警察など外部の助けを借りることができない閉ざされた状況。いわゆるクローズド・サークルで連続殺人事件が発生し、ここにいる誰かが犯人としか考えられず、仲間を疑うしかない。そのように本格ミステリーではありがちなストーリーが、番組が出す問題として語られていく。
このストーリーに対し、まだ死体発見直後のとても早い段階から解答するものが現れる。推理を述べ犯人を指摘した人が、会場から解答済みブースへ移動すると、ストーリーは再び進み始める。だが、その直前に述べられた推理を覆すような要素が、話のなかに出てきてしまう。解答者が出るたびに、そうしたことが繰り返される。毒舌の司会者は、推理が否定される展開をあざ笑い、出場者をおちょくり続ける。
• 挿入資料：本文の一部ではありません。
(* ===== verification/TransportPci.v ===== *)
(** * Finding the devices

    [PciTransport::new] against a device's configuration space, and the search of the
    kernel for a network card ([init_networking] of [src/src/main.rs]).  Proved: on a
    device with proper capabilities the transport has its regions where the device has
    them; construction returns whatever the device's registers hold, unless its
    capability list runs in a circle; the kernel takes the first network card in the
    order of the bus. *)

From S2P Require Import Prelude Virtq Net Pci PciProofs Transport.

(** ** Construction ends *)

Section construction.
Context `{ConfigSpace} (v2p : Z -> Z -> Z).
Variable df : DeviceFunction.
Hypothesis df_proper : proper df.

Lemma read_any c r : reg_ok r -> read_word df r c = Ret (regs c df r).
Proof. intros Hr. by apply regs_read. Qed.
Lemma write_any c r v : reg_ok r -> 0 <= v < 2 ^ 32 -> exists c', write_word df r v c = Ret c'.
Proof. intros Hr Hv. destruct (regs_write c df r v df_proper Hr Hv) as (c' & E & _). eauto. Qed.

(** Every index gives a register, the unused ones too. *)
Lemma bar_offset_ok i : reg_ok (bar_offset i).
Proof.
  unfold bar_offset, BAR0_OFFSET, u8. change (2 ^ 8) with 256. split; Z.div_mod_to_equations; lia.
Qed.

Lemma probe_any c i : exists o m c', probe_bar df i c = Ret (o, m, c') /\ 0 <= o < 2 ^ 32.
Proof.
  unfold probe_bar. rewrite read_any by apply bar_offset_ok. cbn [obind]. destruct (write_any c (bar_offset i) 4294967295 (bar_offset_ok i) ltac:(lia)) as (c' & ->). cbn [obind].
  rewrite read_any by apply bar_offset_ok. cbn [obind]. eexists _, _, _. split; [done|apply regs_range].
Qed.
Lemma rx_ok_same d d' m m' C R posted ready : laid_out d -> rx_same d d' m m' -> rx_ok d m C R posted ready -> rx_ok d' m' C R posted ready.
Proof.
  intros L [E Hm] Hok. pose proof (fun i id f => rx_ids_range d m C R posted ready i id f Hok) as Hrange. destruct Hok as [H1 H2 H3 H4 H5 H6 H7 H8 H9 Hf Hd Hr].
  injection E as Ea Eb Ec Ed Ee Ef Eg Eh Ei Ej. constructor; rewrite ?Ea, ?Eb, ?Ec, ?Ed, ?Ee, ?Ef, ?Eg, ?Eh, ?Ei, ?Ej; try done.
  - intros k Hk. rewrite (load32_ext m m') by (intros; apply Hm; lia). by apply Hf.
  - intros i id Hi. etransitivity; [|unfold rx_entry; rewrite Ej; by apply Hd]. pose proof (slot_bounds (C + Z.of_nat i) 16 ltac:(lia)). apply mem_read_ext. intros a Ha. apply Hm. lia.
  - intros i id f Hi. destruct (Hr i id f Hi) as (E1 & E2 & E3 & E4). pose proof (Hrange i id f Hi) as Hid. pose proof (slot_bounds (R + Z.of_nat i) 16 ltac:(lia)).
    cbv zeta. rewrite !(load16_ext m m') by (intros; apply Hm; lia). split_and!; [done|done|done|]. etransitivity; [|exact E4]. apply mem_read_ext. intros a Ha. apply Hm. unfold zlen in E3. lia.
Qed.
だが、ストーリーがさらに進むと、一度は否定された犯人指摘が復活しそうになる場合もあり、なかなか真相はわからない。『ミステリー・アリーナ』では、クローズド・サークルの物語と「推理闘技場」の会場でのやりとりが並行して描かれ、さらにその背景に不穏なものが見え隠れする。かなり凝った内容なのだ。
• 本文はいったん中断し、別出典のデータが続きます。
(* ===== verification/ChannelVirtq.v ===== *)
(** * The virtqueue keeps the contract of a channel

    [add_notify_wait_pop] of [Virtq.v], with the memory the buffers are in and a device
    that reads and writes them through the descriptors in shared memory, is a [Channel]
    that keeps its promise: the device gets exactly the bytes, the caller exactly the
    answer, and the queue is empty again. *)

From S2P Require Import Prelude Virtq VirtqInv VirtqRun VirtqThms Channel.

(** ** Buffers in memory *)

Fixpoint mem_puts (m : mem) (ps : list Z) (bs : list bytes) : mem :=
  match ps, bs with p :: ps', b :: bs' => mem_puts (mem_write m p b) ps' bs' | _, _ => m end.

(** Areas [p, p + n) that do not overlap. *)
Fixpoint apart (ps ns : list Z) : Prop :=
  match ps, ns with
  | p :: ps', n :: ns' => Forall2 (fun q k => p + n <= q \/ q + k <= p) ps' ns' /\ apart ps' ns'
  | [], [] => True
  | _, _ => False
  end.

Definition fits_in (b : bytes) (n : Z) : Prop := zlen b <= n.

Lemma mem_puts_outside m ps ns bs a :
  Forall2 fits_in bs ns -> Forall2 (fun q k => a < q \/ q + k <= a) ps ns -> mem_puts m ps bs a = m a.
Proof.
  intros Hf. revert m ps. induction Hf as [|b n bs ns Hb _ IH]; intros m ps Hp; inversion Hp as [|q k ps' ns' Hq Hp']; subst; [done|].
  cbn. rewrite IH by done. apply mem_write_outside. unfold fits_in in Hb. lia.
Qed.

Lemma mem_read_overlay m p b n : zlen b <= Z.of_nat n -> mem_read (mem_write m p b) p n = overlay (mem_read m p n) b.
Proof.
  intros Hb. unfold overlay. apply list_eq. intros i. destruct (decide (i < n)%nat) as [Hi|Hi].
  - rewrite mem_read_lookup by done. destruct (decide (i < length b)%nat) as [Hb'|Hb'].
    + rewrite lookup_app_l by done. destruct (b !! i) as [x|] eqn:E; [|by apply lookup_ge_None in E; lia]. f_equal. by apply mem_write_inside.
    + rewrite lookup_app_r, lookup_drop by lia. replace (length b + (i - length b))%nat with i by lia. rewrite mem_read_lookup by done. f_equal.
      apply mem_write_outside. unfold zlen. lia.
  - rewrite !lookup_ge_None_2; [done|..]; unfold zlen in Hb; rewrite ?length_app, ?length_drop, ?mem_read_length; lia.
Qed.

Lemma mem_puts_read m ps ns bs i p n b :
  Forall2 fits_in bs ns -> apart ps ns -> ps !! i = Some p -> ns !! i = Some n -> bs !! i = Some b ->
  mem_read (mem_puts m ps bs) p (Z.to_nat n) = overlay (mem_read m p (Z.to_nat n)) b.
Proof.
  intros Hf. revert m ps i. induction Hf as [|b0 n0 bs ns Hb Hf IH]; intros m [|p0 ps] i Ha Hp Hn Hbi; try done.
  destruct Ha as [Hd Ha]. destruct i as [|i]; cbn in *.
  - injection Hp as ->. injection Hn as ->. injection Hbi as ->. unfold fits_in in Hb. rewrite <- mem_read_overlay by lia. apply mem_read_ext. intros a Hra.
    eapply mem_puts_outside; [exact Hf|]. eapply Forall2_impl; [exact Hd|]. intros q k Hq. cbn in Hq. lia.
  - rewrite (IH _ _ i) by done. f_equal. apply mem_read_ext. intros a Hra. apply mem_write_outside. unfold fits_in in Hb.
    pose proof (Forall2_lookup_lr _ _ _ _ _ _ Hd Hp Hn). cbn in *. lia.
Qed.

Lemma apart_lookup ps ns i j p q n n' :
  apart ps ns -> i <> j -> ps !! i = Some p -> ps !! j = Some q -> ns !! i = Some n -> ns !! j = Some n' -> p + n <= q \/ q + n' <= p.
Proof.
  revert ns i j. induction ps as [|p0 ps IH]; intros [|n0 ns] i j Ha Hne Hp Hq Hn Hn'; try done. destruct Ha as [Hd Ha].
  destruct i as [|i], j as [|j]; [done|..]; cbn in Hp, Hq, Hn, Hn'.
  - injection Hp as ->. injection Hn as ->. exact (Forall2_lookup_lr _ _ _ _ _ _ Hd Hq Hn').
  - injection Hq as ->. injection Hn' as ->. pose proof (Forall2_lookup_lr _ _ _ _ _ _ Hd Hp Hn) as H. cbn in H. lia.
  - eapply (IH ns i j); try done. congruence.
Qed.

(** Buffers on the stack, one after the other. *)
Fixpoint stack (p : Z) (ns : list Z) : list Z := match ns with [] => [] | n :: ns' => p :: stack (p + Z.max n 0) ns' end.
Lemma stack_apart p ns : apart (stack p ns) ns.
Proof.
  revert p. induction ns as [|n ns IH]; intros p; [done|]. split; [|apply IH].
  assert (forall q, p + n <= q -> Forall2 (fun q k => p + n <= q \/ q + k <= p) (stack q ns) ns) as H; [|apply H; lia].
  clear IH. induction ns as [|m ns IH]; intros q Hq; cbn; [constructor|]. constructor; [by left|]. apply IH. lia.
Qed.

(** ** A queue with at most one request *)

Section single.
Context `{HHal : Hal} (k : Z) (Hk : 0 <= k < 16).
Notation SIZE := (2 ^ k).

(** No request is outstanding. *)
Definition quiet (q : VirtQueue) : Prop :=
  (exists free, qinv k q free []) /\ 0 <= last_used_idx q < 2 ^ 16 /\ us_idx (used q) = last_used_idx q /\ avail_idx q = last_used_idx q /\ av_idx (avail q) = avail_idx q.

(** The device adds the request of [token] to the used ring. *)
Definition answered_used (q : VirtQueue) (token n : Z) : UsedRing :=
  let u := used q in mkUsed (us_flags u) (u16 (us_idx u + 1)) (<[Z.to_nat (us_idx u mod SIZE) := (token, n)]> (us_ring u)) (avail_event u).
Definition set_used (q : VirtQueue) (u : UsedRing) : VirtQueue :=
  mkQueue (desc q) (avail q) u (queue_idx q) (num_used q) (free_head q) (desc_shadow q) (avail_idx q) (last_used_idx q) (event_idx q) (indirect q) (indirect_lists q) (hal_log q).

Lemma quiet_new tr idx ind ev log q set : new SIZE tr idx ind ev log = Ret (Ok (q, set)) -> quiet q.
Proof using Hk.
  intros Hn. destruct (new_fresh k Hk _ _ _ _ _ _ _ Hn) as ((Hq & Ha & Hl & Hv) & _ & _ & Hu). split; [by eexists|]. rewrite Ha, Hl, Hu, Hv. split_and!; done || lia.
Qed.

Lemma quiet_add q ins outs :
  quiet q -> Forall (fun b => 0 < buf_len b < 2 ^ 32) (ins ++ outs) -> 0 < zlen ins + zlen outs <= SIZE ->
  exists f q1 free, add SIZE ins outs q = Ret (Ok (f_token f), q1) /\ f_ins f = ins /\ f_outs f = outs /\
    qinv k q1 free [f] /\ add_result k q q1 f /\ visible k [f_token f] q1 [f].
Proof using Hk.
  intros ((free & Hq) & Hl & Hu & Ha & _) Hb Hn. assert (Hnu : num_used q = 0) by apply (qi_num _ _ _ _ Hq).
  destruct (add_ok k Hk q free [] ins outs Hq ltac:(lia)) as (f & free' & q1 & E & F1 & F2 & F3 & F4 & F5 & F6).
  - apply Forall_app in Hb as [Hb1 Hb2]. unfold input_output. apply Forall_app. split; apply Forall_fmap; (eapply Forall_impl; [done|]); intros x Hx; by split.
  - lia.
  - rewrite Hnu. unfold needed. pose proof (size_range k Hk). destruct (indirect _); lia.
  - lia.
  - exists f, q1, free'. split_and!; try done. repeat split.
    + intros f0 c0 ->%list_elem_of_singleton Hc0. rewrite (ar_desc _ _ _ _ F5), decide_True by done. done.
    + intros. assert (f0 = f) as -> by (by apply list_elem_of_singleton). pose proof (ar_answered _ _ _ _ F5) as Hans. rewrite Forall_forall in Hans. by apply Hans.
    + assert (f0 = f) as -> by (by apply list_elem_of_singleton). rewrite (ar_log _ _ _ _ F5). apply elem_of_app. right. apply list_elem_of_fmap_2. unfold f_shared. apply elem_of_app. by left.
    + intros j t Hj Ht. eapply (ring_after_add k Hk q q1 f free [] []); [done|lia|done| |done|done]. intros j' t' _ Hn'. done.
    + apply (ar_idx _ _ _ _ F5).
Qed.

Lemma token_u16 q free fs f : qinv k q free fs -> f ∈ fs -> u16 (f_token f) = f_token f.
Proof using Hk.
  intros Hq Hf. apply u16_small. pose proof (qi_cells _ _ _ _ Hq) as Hc. pose proof (size_range k Hk) as Hsz. pose proof (qi_flights _ _ _ _ Hq) as Hok. rewrite Forall_forall in Hok.
  destruct (flight_cells_cons q f (Hok f Hf)) as (c0 & cs & Ec).
  unfold f_token. rewrite Ec. assert (c0 ∈ seq 0 (Z.to_nat SIZE)) as He%elem_of_seq by (rewrite <- Hc; apply elem_of_app; right; eapply (busy_elem _ f); [done|rewrite Ec; by left]). lia.
Qed.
たまたまそうなったのだろうが、『ミステリー・アリーナ』の映画版の公開が、小川哲『君のクイズ』の映画版の公開の1週間後になったのは興味深い。2つの原作小説には、響きあうような部分があるからだ。『君のクイズ』では、クイズ番組でボタンを早押ししたのがまだ問題文が読まれ始める前だったのに正しく解答したという「ゼロ文字正答」の謎があつかわれていた。それをめぐって同作の小説中で語られたのが、「確定ポイント」についてだった。クイズの問題文には途中で「~ですが」と入るパターンがあり、うっかりそのフレーズの前に早押しして解答すれば、本当の問いに応じたのではない的はずれなものになる。だが、問題文の意味がはっきり決まる「確定ポイント」があるにしても、それが読まれるまで待っていたらボタンを押し負けてしまう。そのため、問題文の先を推理し、「確定ポイント」の前にボタンを押す賭けに出なければならない。
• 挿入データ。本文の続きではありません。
(** An operation of the driver on a connection that stays. *)
Definition on_conn (f : ConnectionInfo -> VirtIOSocket -> outcome (Result unit * VirtIOSocket)) (peer : VsockAddr) (sp : Z)
    (g : VsockConnectionManager) : outcome (Result unit * VsockConnectionManager) :=
  match get_connection (connections g) peer sp with
  | Err e => Ret (Err e, g)
  | Ok (_, c) => do! (r, s) <- f (info c) (driver g); Ret (r, set_driver g s)
  end.
Definition update_credit := on_conn credit_update.
Definition shutdown := on_conn shutdown_.
Definition force_close (d : VsockAddr) (sp : Z) (g : VsockConnectionManager) : outcome (Result unit * VsockConnectionManager) :=
  match get_connection (connections g) d sp with
  | Err e => Ret (Err e, g)
  | Ok (i, c) =>
      do! (r, s) <- force_close_ (info c) (driver g);
      let g := set_driver g s in
      match r with Err e => Ret (Err e, g) | Ok _ => Ret (Ok tt, set_connections g (swap_remove (connections g) i)) end
  end.

(** [wait_for_event]: [arrive] is what the device does to the receive queue between the
    polls. *)
Fixpoint wait_for_event (arrive : list (inbox -> inbox)) (g : VsockConnectionManager) : outcome (Result VsockEvent * VsockConnectionManager) :=
  match arrive with
  | [] => OutOfFuel
  | f :: arrive' =>
      do! (r, g) <- poll (set_driver g (set_rx (driver g) (f (rx (driver g)))));
      match r with
      | Err e => Ret (Err e, g)
      | Ok (Some event) => Ret (Ok event, g)
      | Ok None => wait_for_event arrive' g
      end
  end.
End manager.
『君のクイズ』で語られたそのようなクイズへの対処法は、『ミステリー・アリーナ』でも思いあたるものだ。「推理闘技場」は、いわば長文のクイズであり、出場者たちはどこが「確定ポイント」なのかわからないまま早押しの賭けに出て、次々に「~ですが」のひっくり返しにあう。『ミステリー・アリーナ』は、そういう風に進行していく。
本格ミステリーには、物語の途中で作者が、犯行方法と犯人を推理するように求める「読者への挑戦状」を挿入する例がある。その場合、「読者への挑戦状」直前までで謎を解くための手がかりは出そろったと宣言することが多い。また、実際にそのように書かれていなければ勝負としてフェアではない。本格ミステリーにおける「確定ポイント」があるわけだ。
しかし、「推理闘技場」は出場者に謎解きを求め挑戦しているが、手がかりがどこで出そろうのか明らかではない。このため、正解に容易にはたどりつけない。だが、出場者は、ただ誤答の山を築いているわけではない。彼ら一人ひとりはみな、解答した時点よりも後のストーリー展開を予想しつつ、それ以前に書かれた=明らかになったテキストの細部に注目し、整合性のある推理を導き出している。読んでいると、解答時点よりも前のストーリーに対して、それぞれの推理は正解であるように思える。だが、続くストーリーが「~ですが」的に推理の範疇からはみ出る方向へ進むので、誤答が10回以上も繰り返されることになってしまう。それにしても、全部の解答がすべてそこまでの事件に関する正解であるような、合理性のある推理を次々に、また並立して成立するように構築した作者の力にはうなるしかない。意外性を生むための伏線が、実に数多くしこまれている。
『ミステリー・アリーナ』は、推理する面白さと騙される楽しさに満ちた作品なのだ。